(RECORDED DATA)

(** The games whose principal has become known join [games]; the others are returned. *)
Fixpoint resolve_unbound (unbound games unresolved : PendingGames)
    : M (PendingGames * PendingGames) :=
  match unbound with
  | [] => mret (games, unresolved)
  | (key, game) :: rest =>
      let runtime := po_runtime (pk_owner key) in
      scope ← read_context (λ c,
        cached_principal_for_credential c (rk_credential_fingerprint runtime));
      match scope with
      | Some scope =>
          let key := {| pk_owner := {| po_runtime := runtime; po_principal_scope := Some scope |};
                        pk_app_id := pk_app_id key |} in
          resolve_unbound rest (games ++ [(key, game)]) unresolved
      | None => resolve_unbound rest games (unresolved ++ [(key, game)])
      end
  end.

Definition awaiting (b : bool) : PendingPersistence := if b then AwaitingPrincipal else Complete.

Definition persist_games (games : PendingGames) (observed_at : Z) (awaiting_principal : bool)
    : M PendingPersistence :=
  match games with
  | [] => mret (awaiting awaiting_principal)
  | _ =>
      let games := hash_order (coalesce games) in
      match pending_entries games observed_at with
      | None => mret Complete
      | Some entries =>
          stored ← with_journal (enqueue_playtime entries);
          match stored with
          | Err _ =>
              restored ← restore_pending games;
              mret (if restored : bool then Retry else Complete)
          | Ok _ => mret (awaiting awaiting_principal)
          end
      end
  end.

Definition persist_pending : M PendingPersistence :=
  observed_at ← unix_now;
  games ← (lock ≫= λ _, games ← with_pending (λ p, (hash_order p, ∅));
           unlock ≫= λ _, mret games);
  match games with
  | [] => mret Complete
  | _ =>
      let '(games, unbound) := partition_pending_games games in
      match unbound with
      | [] => persist_games games observed_at false
      | _ =>
          '(games, unresolved) ← resolve_unbound unbound games [];
          awaiting_principal ← restore_pending unresolved;
          persist_games games observed_at awaiting_principal
      end
  end.

(** ** Waiting *)

Inductive Recv := Received | Timeout | Disconnected.

(** [recv] and [recv_timeout]: the script runs until the token is there, the sender is gone
    or the time is up. [None]: the thread waits for ever. *)
Fixpoint wait_events (until : option Z) (script : list (list Event)) (w : World)
    : option Recv * World :=
  (fix wait_batch (batch : list Event) (w : World) : option Recv * World :=
     if w_wake w then (Some Received, set_script (set_wake w false) (batch :: tail script))
     else if negb (w_connected w) then (Some Disconnected, set_script w (batch :: tail script))
     else if match until with Some t => t <=? w_instant w | None => false end
     then (Some Timeout, set_script w (batch :: tail script))
     else
       match batch with
       | e :: batch => wait_batch batch (apply_event w e)
       | [] =>
           match script with
           | [] | [_] =>
               match until with
               | Some t => (Some Timeout, set_script (set_instant w t) [])
               | None => (None, set_script w [])
               end
           | _ :: rest => wait_events until rest w
           end
       end) (default [] (head script)) w.

Definition recv : M (option Recv) := λ w, wait_events None (w_script w) w.
Definition recv_timeout (delay : Z) : M (option Recv) := λ w,
  wait_events (Some (w_instant w + delay)) (w_script w) w.

Inductive UploadWake := WakeEvent | WakeDeadline | WakeDisconnected.

Definition upload_wake (r : Recv) : UploadWake :=
  match r with
  | Received => WakeEvent | Timeout => WakeDeadline | Disconnected => WakeDisconnected
  end.

Definition min_delay (a b : option Z) : option Z :=
  match a, b with
  | Some a, Some b => Some (Z.min a b)
  | some, None | None, some => some
  end.

Definition wait_for_upload_work (next_attempt_at pending_retry_at : option Z)
    : M (option UploadWake) :=
  journal_delay ← (match next_attempt_at with
    | None => mret None
    | Some next_attempt_at =>
        now ← unix_now;
        mret (Some (if next_attempt_at <=? now then READY_RETRY_DELAY
                    else 1000 * Z.max i64_min (Z.min i64_max (next_attempt_at - now))))
    end : M (option Z));
  pending_delay ← (match pending_retry_at with
    | None => mret None
    | Some deadline =>
        now ← Instant_now;
        mret (Some (Z.max 0 (deadline - now)))
    end : M (option Z));
  received ← (match min_delay journal_delay pending_delay with
    | None => recv
    | Some delay => recv_timeout delay
    end : M (option Recv));
  mret (upload_wake <$> received).

(** [collect_snapshot_burst]; every round receives a token or is the last, so as many rounds
    as the script has events, and one more, are enough. A wait with a time-out never lasts for
    ever. *)
Fixpoint collect_loop (fuel : nat) (debounce hard_deadline quiet_deadline : Z) (trailing : bool)
    : M bool :=
  match fuel with
  | O => mret trailing
  | S fuel =>
      let deadline := Z.min quiet_deadline hard_deadline in
      now ← Instant_now;
      if deadline <? now then mret trailing
      else
        received ← recv_timeout (deadline - now);
        match received with
        | Some Received =>
            now ← Instant_now;
            collect_loop fuel debounce hard_deadline (Z.min (now + debounce) hard_deadline) true
        | _ => mret trailing
        end
  end.

Definition script_size (script : list (list Event)) : nat := length (concat script).

Definition collect_rounds {A} (loop : nat → M A) : M A :=
  λ w, loop (2 + script_size (w_script w))%nat w.

Definition collect_snapshot_burst (debounce hard_limit : Z) : M bool :=
  start ← Instant_now;
  quiet ← Instant_now;
  collect_rounds (λ rounds, collect_loop rounds debounce (start + hard_limit)
                              (quiet + debounce) false).

Definition debounce_and_persist : M PendingPersistence :=
  persistence ← persist_pending;
  trailing ← collect_snapshot_burst SNAPSHOT_DEBOUNCE SNAPSHOT_HARD_DEADLINE;
  if trailing : bool then persist_pending else mret persistence.

(** ** Uploading *)

Inductive FlushOutcome := FlushComplete | DeviceBindingFailed (retryable : bool).

(** One round over the accounts: whether it attempted anything, or [None] when the flush
    returns. *)
Fixpoint flush_accounts (backend : CloudBackend Srv) (scope : string) (client_id : Z)
    (accounts : list string) (attempted : bool) : M (option bool) :=
  match accounts with
  | [] => mret (Some attempted)
  | steam_id64 :: rest =>
      now ← unix_now;
      entries ← read_journal (pending_playtime scope steam_id64 now);
      match entries with
      | [] => flush_accounts backend scope client_id rest attempted
      | _ =>
          answer ← upload backend client_id steam_id64 (values entries);
          match answer with
          | Ok _ =>
              settled ← with_journal (acknowledge_all entries);
              match settled with
              | Err _ => mret None
              | Ok _ => flush_accounts backend scope client_id rest true
              end
          | Err error =>
              if is_retryable error then
                now ← unix_now;
                _ ← with_journal (defer_all entries now);
                mret None
              else
                settled ← with_journal (acknowledge_all entries);
                match settled with
                | Err _ => mret None
                | Ok _ => flush_accounts backend scope client_id rest true
                end
          end
      end
  end.

(** The device is bound once, before the first upload of a flush. *)
Definition bound_descriptor (backend : CloudBackend Srv) (descriptor : option DeviceDescriptor)
    : M (DeviceDescriptor + FlushOutcome) :=
  match descriptor with
  | Some d => mret (inl d)
  | None =>
      current ← read_context cx_descriptor;
      match current with
      | None => mret (inr FlushComplete)
      | Some current =>
          answer ← bind_device backend current;
          mret (match answer with
                | Err error => inr (DeviceBindingFailed (is_retryable error))
                | Ok _ => inl current
                end)
      end
  end.

Fixpoint flush_rounds (rounds : nat) (backend : CloudBackend Srv) (scope : string)
    (descriptor : option DeviceDescriptor) : M FlushOutcome :=
  match rounds with
  | O => mret FlushComplete
  | S rounds =>
      now ← unix_now;
      accounts ← read_journal (ready_playtime_accounts scope now);
      match accounts with
      | [] => mret FlushComplete
      | _ =>
          bound ← bound_descriptor backend descriptor;
          match bound with
          | inr outcome => mret outcome
          | inl d =>
              attempted ← flush_accounts backend scope (dd_client_id d) accounts false;
              match attempted with
              | Some true => flush_rounds rounds backend scope (Some d)
              | _ => mret FlushComplete
              end
          end
      end
  end.

Definition flush : M FlushOutcome :=
  backend ← read_context (backend_context sha256);
  match backend with
  | None => mret FlushComplete
  | Some backend =>
      scope ← read_context (λ c, cached_principal_scope c backend);
      match scope with
      | None => mret FlushComplete
      | Some scope => flush_rounds 20 backend scope None
      end
  end.

(** ** The loop *)

(** [next_playtime_attempt_at] of the worker *)
Definition worker_next_attempt_at : M (option Z) :=
  backend ← read_context (backend_context sha256);
  match backend with
  | None => mret None
  | Some backend =>
      descriptor ← read_context cx_descriptor;
      match descriptor with
      | None => mret None
      | Some _ =>
          scope ← read_context (λ c, cached_principal_scope c backend);
          match scope with
          | None => mret None
          | Some scope => read_journal (next_playtime_attempt_at scope)
          end
      end
  end.

Record LoopState := {
  ls_first_pass : bool;
  ls_next_attempt_at : option Z;
  ls_pending_retry_at : option Z;
  ls_device_binding : DeviceBindingGate;
}.

Definition loop_start : LoopState :=
  {| ls_first_pass := true; ls_next_attempt_at := None; ls_pending_retry_at := None;
     ls_device_binding := gate_default |}.

(** What follows a wake-up: persist, upload when the device may be bound, schedule. *)
Definition upload_pass (s : LoopState) (event : UploadWake) : M LoopState :=
  persistence ← (match event with
                 | WakeEvent => debounce_and_persist
                 | _ => persist_pending
                 end : M PendingPersistence);
  pending_retry_at ← (if bool_decide (persistence = Retry)
                      then now ← Instant_now; mret (Some (now + READY_RETRY_DELAY))
                      else mret None : M (option Z));
  binding_generation ← load_generation;
  gate ← (if allows (ls_device_binding s) binding_generation then
            outcome ← flush;
            mret (match outcome with
                  | FlushComplete => record_success
                  | DeviceBindingFailed retryable => record_failure binding_generation retryable
                  end)
          else mret (ls_device_binding s) : M DeviceBindingGate);
  generation ← load_generation;
  next ← worker_next_attempt_at;
  mret {| ls_first_pass := false; ls_next_attempt_at := deadline gate generation next;
          ls_pending_retry_at := pending_retry_at; ls_device_binding := gate |}.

(End RECORDED DATA)

Each line above from the one with "end : M PendingPersistence);" up to and including the one with "mret (match outcome with" must be set down exactly, and no line outside that span may appear.

TASK RESULT:
                 end : M PendingPersistence);
  pending_retry_at ← (if bool_decide (persistence = Retry)
                      then now ← Instant_now; mret (Some (now + READY_RETRY_DELAY))
                      else mret None : M (option Z));
  binding_generation ← load_generation;
  gate ← (if allows (ls_device_binding s) binding_generation then
            outcome ← flush;
            mret (match outcome with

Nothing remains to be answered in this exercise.